(Extracted records Opens)

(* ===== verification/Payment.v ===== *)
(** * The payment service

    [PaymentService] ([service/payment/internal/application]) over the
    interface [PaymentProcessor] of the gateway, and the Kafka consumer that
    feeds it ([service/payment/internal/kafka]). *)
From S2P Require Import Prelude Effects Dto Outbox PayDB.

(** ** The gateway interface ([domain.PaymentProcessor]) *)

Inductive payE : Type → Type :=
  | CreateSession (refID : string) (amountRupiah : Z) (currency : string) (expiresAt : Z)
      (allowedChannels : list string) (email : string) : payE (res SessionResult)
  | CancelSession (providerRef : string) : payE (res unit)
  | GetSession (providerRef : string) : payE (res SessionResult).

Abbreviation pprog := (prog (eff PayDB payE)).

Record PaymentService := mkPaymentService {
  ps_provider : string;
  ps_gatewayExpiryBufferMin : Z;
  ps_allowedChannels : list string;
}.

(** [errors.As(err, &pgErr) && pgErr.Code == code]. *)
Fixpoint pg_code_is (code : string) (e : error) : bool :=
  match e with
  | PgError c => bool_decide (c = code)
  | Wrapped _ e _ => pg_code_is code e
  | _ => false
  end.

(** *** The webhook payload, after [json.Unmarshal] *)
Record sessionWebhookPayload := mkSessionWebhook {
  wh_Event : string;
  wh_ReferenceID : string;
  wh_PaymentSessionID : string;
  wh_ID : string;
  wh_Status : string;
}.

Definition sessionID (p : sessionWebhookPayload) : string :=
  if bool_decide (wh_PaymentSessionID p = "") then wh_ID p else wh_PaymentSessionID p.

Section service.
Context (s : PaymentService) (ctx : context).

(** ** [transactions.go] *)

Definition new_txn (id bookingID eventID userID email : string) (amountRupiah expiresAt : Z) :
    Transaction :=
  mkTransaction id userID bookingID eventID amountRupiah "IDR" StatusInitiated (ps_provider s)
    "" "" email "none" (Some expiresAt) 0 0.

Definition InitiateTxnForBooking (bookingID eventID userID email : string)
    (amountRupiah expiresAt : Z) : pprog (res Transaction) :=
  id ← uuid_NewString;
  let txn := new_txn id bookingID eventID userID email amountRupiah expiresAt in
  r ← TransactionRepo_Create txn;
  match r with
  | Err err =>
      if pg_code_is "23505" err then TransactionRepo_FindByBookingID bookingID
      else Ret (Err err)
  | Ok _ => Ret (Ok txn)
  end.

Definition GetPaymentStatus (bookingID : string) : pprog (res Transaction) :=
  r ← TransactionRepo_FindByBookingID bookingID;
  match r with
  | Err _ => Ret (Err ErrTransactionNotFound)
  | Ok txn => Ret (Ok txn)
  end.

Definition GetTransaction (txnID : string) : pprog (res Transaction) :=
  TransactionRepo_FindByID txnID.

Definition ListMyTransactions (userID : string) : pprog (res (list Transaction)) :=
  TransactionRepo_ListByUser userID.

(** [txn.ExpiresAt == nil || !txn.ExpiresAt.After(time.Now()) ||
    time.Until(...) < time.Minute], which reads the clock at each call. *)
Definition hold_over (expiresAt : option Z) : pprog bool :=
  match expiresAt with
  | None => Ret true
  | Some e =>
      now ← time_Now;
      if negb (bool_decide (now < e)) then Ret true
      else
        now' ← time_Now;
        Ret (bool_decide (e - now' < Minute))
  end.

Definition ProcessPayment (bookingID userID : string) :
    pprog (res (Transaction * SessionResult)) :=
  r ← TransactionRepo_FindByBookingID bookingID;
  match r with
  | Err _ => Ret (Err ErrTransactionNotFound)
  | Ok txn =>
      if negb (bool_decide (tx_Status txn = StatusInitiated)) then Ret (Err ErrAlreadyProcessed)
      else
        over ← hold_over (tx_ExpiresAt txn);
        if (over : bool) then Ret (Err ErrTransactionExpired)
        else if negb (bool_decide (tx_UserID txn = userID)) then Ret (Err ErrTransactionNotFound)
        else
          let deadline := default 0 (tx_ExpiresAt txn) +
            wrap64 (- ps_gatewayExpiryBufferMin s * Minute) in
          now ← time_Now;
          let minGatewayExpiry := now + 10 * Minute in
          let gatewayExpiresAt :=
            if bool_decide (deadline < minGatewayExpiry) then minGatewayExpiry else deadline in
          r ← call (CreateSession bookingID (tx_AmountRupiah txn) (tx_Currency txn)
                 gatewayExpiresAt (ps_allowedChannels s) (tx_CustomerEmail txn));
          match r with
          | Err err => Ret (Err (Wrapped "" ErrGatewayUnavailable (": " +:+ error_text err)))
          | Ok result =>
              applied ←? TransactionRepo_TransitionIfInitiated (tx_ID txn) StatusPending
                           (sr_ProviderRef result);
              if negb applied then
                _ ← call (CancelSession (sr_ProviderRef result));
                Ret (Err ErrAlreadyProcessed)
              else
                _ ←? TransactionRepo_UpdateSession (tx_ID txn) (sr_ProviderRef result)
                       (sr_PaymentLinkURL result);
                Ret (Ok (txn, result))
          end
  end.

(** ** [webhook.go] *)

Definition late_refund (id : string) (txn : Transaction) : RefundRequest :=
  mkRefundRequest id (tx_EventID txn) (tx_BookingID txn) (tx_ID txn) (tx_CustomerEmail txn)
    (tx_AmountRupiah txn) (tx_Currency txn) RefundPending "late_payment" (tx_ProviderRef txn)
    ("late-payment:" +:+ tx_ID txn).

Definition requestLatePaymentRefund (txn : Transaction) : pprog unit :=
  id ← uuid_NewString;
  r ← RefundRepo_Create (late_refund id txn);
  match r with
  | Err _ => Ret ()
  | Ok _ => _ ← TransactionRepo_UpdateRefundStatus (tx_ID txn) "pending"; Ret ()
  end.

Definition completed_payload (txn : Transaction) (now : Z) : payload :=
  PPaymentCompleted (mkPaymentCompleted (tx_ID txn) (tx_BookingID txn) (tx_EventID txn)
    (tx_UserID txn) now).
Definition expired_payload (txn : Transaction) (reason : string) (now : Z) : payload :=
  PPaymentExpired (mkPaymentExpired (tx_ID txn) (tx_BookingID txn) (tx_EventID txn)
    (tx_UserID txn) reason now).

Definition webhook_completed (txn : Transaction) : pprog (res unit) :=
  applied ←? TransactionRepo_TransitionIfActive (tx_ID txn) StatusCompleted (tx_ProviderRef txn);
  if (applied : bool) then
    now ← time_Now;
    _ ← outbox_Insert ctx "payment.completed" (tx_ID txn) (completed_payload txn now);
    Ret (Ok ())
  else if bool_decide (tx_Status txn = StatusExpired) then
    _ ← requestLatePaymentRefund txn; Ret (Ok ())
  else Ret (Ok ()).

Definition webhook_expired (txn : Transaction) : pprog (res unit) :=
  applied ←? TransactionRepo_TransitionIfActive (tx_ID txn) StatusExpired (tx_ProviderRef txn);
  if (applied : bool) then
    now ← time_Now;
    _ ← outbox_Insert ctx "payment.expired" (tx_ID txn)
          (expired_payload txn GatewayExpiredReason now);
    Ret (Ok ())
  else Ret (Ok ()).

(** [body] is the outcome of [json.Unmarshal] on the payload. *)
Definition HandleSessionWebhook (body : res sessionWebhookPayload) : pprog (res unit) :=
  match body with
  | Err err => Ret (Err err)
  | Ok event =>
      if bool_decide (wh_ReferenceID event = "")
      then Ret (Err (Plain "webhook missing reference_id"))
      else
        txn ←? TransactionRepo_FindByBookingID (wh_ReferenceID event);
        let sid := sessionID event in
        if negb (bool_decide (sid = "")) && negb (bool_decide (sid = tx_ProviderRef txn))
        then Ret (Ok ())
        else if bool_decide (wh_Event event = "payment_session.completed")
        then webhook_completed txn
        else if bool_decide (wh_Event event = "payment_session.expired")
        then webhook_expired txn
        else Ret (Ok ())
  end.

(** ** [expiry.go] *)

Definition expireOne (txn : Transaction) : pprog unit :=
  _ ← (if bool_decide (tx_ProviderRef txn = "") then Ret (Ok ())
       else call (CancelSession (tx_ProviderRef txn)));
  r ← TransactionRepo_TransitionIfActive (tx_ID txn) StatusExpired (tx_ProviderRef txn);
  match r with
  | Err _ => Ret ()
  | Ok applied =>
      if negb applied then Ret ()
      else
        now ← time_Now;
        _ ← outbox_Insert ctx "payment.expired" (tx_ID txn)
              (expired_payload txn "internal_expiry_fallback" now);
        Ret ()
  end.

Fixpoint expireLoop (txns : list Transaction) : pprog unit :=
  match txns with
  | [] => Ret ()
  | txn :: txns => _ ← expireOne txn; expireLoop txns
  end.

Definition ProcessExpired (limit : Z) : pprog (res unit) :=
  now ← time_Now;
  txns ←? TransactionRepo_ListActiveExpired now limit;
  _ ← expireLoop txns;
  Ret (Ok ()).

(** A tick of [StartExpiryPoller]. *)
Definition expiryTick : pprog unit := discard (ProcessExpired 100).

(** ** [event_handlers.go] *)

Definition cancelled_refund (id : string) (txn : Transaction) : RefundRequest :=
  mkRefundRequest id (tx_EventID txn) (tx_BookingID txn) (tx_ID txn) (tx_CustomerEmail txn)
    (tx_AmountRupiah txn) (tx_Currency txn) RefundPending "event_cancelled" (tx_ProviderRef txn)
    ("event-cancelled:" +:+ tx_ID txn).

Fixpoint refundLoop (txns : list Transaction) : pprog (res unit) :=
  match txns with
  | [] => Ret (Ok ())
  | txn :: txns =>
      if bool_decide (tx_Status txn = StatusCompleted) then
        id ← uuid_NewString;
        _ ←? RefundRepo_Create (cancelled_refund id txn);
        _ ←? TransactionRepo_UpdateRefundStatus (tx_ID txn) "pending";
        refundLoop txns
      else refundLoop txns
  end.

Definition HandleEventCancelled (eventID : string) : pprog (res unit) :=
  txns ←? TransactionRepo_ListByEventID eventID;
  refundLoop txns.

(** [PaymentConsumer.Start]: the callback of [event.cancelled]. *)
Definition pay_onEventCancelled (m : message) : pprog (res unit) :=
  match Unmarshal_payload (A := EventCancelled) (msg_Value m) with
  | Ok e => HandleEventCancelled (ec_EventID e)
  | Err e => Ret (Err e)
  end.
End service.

(Extracted records Closes)

What to do: Extract, please, the lines from the start of the entries above through the one with "ps_gatewayExpiryBufferMin : Z;", both included, reproducing each exactly and adding nothing.

Answer to the exercise:
(* ===== verification/Payment.v ===== *)
(** * The payment service

    [PaymentService] ([service/payment/internal/application]) over the
    interface [PaymentProcessor] of the gateway, and the Kafka consumer that
    feeds it ([service/payment/internal/kafka]). *)
From S2P Require Import Prelude Effects Dto Outbox PayDB.

(** ** The gateway interface ([domain.PaymentProcessor]) *)

Inductive payE : Type → Type :=
  | CreateSession (refID : string) (amountRupiah : Z) (currency : string) (expiresAt : Z)
      (allowedChannels : list string) (email : string) : payE (res SessionResult)
  | CancelSession (providerRef : string) : payE (res unit)
  | GetSession (providerRef : string) : payE (res SessionResult).

Abbreviation pprog := (prog (eff PayDB payE)).

Record PaymentService := mkPaymentService {
  ps_provider : string;
  ps_gatewayExpiryBufferMin : Z;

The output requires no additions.